### Your task
From the line containing "(i < i')%nat" onward to the last line of the data below, copy each line exactly and add nothing.

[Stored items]
************

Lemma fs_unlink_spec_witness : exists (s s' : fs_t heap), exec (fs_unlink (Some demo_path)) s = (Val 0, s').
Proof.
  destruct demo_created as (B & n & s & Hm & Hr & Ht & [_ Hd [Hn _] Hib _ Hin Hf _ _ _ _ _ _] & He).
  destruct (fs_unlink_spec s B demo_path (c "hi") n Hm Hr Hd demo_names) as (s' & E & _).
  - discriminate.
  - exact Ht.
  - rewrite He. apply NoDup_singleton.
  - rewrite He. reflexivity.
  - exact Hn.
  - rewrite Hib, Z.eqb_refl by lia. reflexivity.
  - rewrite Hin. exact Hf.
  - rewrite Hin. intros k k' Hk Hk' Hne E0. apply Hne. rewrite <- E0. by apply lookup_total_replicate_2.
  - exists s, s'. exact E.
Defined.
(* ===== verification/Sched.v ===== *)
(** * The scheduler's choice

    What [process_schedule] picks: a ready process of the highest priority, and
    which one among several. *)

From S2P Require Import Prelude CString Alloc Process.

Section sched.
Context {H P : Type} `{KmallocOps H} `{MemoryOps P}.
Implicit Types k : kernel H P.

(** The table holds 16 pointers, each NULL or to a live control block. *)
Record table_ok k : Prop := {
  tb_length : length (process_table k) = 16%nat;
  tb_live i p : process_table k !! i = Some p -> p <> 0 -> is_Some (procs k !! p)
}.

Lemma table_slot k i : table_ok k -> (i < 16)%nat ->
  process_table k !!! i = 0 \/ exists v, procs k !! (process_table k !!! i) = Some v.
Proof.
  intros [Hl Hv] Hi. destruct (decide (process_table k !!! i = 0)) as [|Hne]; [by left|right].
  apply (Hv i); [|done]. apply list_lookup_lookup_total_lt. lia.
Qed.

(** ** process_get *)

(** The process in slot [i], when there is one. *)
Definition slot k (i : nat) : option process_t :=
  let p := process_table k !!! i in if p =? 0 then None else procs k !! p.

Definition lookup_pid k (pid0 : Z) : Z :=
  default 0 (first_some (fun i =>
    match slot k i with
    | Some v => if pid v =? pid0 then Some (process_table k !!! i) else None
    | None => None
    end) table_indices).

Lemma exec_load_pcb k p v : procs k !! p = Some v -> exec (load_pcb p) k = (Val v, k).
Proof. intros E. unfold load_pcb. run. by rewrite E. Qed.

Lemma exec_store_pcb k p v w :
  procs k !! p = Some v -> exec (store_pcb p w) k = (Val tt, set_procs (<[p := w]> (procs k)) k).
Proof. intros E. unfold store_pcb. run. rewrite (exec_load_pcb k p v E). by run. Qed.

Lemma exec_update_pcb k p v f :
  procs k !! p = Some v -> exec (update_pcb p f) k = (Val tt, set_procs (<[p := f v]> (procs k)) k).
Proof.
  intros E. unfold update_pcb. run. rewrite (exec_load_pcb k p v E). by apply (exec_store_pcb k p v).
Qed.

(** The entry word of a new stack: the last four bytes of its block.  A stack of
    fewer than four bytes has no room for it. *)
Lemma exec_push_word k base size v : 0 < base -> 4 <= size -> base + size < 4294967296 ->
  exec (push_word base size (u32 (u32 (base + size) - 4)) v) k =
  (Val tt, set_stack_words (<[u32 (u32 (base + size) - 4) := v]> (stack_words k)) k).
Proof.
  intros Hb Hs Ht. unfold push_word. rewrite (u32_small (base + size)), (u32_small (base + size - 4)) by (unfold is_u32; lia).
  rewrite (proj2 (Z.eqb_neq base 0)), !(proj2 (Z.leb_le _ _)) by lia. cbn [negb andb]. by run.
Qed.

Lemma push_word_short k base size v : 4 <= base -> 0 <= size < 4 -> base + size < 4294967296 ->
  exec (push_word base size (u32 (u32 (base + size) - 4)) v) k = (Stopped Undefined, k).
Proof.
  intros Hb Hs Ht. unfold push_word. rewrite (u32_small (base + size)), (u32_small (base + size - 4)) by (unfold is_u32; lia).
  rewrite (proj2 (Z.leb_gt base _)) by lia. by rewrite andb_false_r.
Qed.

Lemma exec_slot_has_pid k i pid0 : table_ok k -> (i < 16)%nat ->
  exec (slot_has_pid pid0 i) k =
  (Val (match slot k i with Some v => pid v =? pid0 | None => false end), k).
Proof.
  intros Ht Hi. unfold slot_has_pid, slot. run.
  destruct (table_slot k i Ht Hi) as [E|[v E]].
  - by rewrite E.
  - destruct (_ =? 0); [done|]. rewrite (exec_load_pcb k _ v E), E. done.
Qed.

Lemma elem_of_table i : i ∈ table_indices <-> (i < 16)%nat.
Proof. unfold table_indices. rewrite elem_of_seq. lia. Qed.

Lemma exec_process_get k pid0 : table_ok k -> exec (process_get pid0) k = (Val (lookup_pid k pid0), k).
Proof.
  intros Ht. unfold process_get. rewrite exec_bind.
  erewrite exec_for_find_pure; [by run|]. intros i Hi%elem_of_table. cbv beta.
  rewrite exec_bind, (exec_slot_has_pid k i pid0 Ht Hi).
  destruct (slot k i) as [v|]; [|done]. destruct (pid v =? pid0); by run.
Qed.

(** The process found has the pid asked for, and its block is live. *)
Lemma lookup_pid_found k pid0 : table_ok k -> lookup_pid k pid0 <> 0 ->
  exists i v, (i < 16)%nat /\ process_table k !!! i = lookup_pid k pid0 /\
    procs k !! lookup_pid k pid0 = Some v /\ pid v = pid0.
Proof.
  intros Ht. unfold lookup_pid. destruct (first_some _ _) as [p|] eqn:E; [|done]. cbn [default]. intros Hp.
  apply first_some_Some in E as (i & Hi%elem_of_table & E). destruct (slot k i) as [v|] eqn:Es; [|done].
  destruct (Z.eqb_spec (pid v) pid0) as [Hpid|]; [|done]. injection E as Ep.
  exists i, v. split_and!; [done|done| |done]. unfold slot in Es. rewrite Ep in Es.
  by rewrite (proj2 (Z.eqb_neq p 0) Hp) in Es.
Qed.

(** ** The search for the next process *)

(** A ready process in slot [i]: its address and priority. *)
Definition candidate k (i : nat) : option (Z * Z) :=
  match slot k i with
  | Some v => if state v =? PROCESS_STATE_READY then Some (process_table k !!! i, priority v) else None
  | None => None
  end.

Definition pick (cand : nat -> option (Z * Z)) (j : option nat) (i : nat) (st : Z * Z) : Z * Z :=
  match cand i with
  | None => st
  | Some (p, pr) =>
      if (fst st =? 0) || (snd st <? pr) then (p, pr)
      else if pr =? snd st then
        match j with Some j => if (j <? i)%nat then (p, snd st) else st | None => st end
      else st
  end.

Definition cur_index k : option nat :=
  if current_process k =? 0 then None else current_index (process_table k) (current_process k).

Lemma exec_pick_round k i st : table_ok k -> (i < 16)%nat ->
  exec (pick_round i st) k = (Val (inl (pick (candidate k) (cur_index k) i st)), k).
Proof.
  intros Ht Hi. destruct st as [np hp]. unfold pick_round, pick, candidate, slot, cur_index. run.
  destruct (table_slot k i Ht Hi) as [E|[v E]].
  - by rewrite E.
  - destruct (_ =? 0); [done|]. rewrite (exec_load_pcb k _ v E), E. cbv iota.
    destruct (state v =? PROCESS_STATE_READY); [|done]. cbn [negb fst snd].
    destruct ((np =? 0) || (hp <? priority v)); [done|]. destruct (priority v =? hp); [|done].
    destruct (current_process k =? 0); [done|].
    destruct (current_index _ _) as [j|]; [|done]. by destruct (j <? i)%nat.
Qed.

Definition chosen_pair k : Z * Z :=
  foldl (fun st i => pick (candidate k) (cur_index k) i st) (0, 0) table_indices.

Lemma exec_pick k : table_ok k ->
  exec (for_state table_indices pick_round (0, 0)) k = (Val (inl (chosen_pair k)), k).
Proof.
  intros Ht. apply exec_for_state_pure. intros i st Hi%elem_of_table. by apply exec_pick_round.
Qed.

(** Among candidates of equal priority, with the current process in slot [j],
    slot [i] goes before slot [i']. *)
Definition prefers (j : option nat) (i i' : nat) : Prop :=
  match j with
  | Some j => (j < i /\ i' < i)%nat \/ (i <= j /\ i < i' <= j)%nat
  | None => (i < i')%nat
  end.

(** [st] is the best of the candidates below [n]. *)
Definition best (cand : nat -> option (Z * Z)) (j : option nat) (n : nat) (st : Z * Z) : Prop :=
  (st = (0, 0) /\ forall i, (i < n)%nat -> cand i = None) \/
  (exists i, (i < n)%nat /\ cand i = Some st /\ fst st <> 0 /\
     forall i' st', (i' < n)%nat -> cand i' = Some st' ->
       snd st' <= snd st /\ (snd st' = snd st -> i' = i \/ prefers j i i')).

************

### Task response
  | None => (i < i')%nat
  end.

(** [st] is the best of the candidates below [n]. *)
Definition best (cand : nat -> option (Z * Z)) (j : option nat) (n : nat) (st : Z * Z) : Prop :=
  (st = (0, 0) /\ forall i, (i < n)%nat -> cand i = None) \/
  (exists i, (i < n)%nat /\ cand i = Some st /\ fst st <> 0 /\
     forall i' st', (i' < n)%nat -> cand i' = Some st' ->
       snd st' <= snd st /\ (snd st' = snd st -> i' = i \/ prefers j i i')).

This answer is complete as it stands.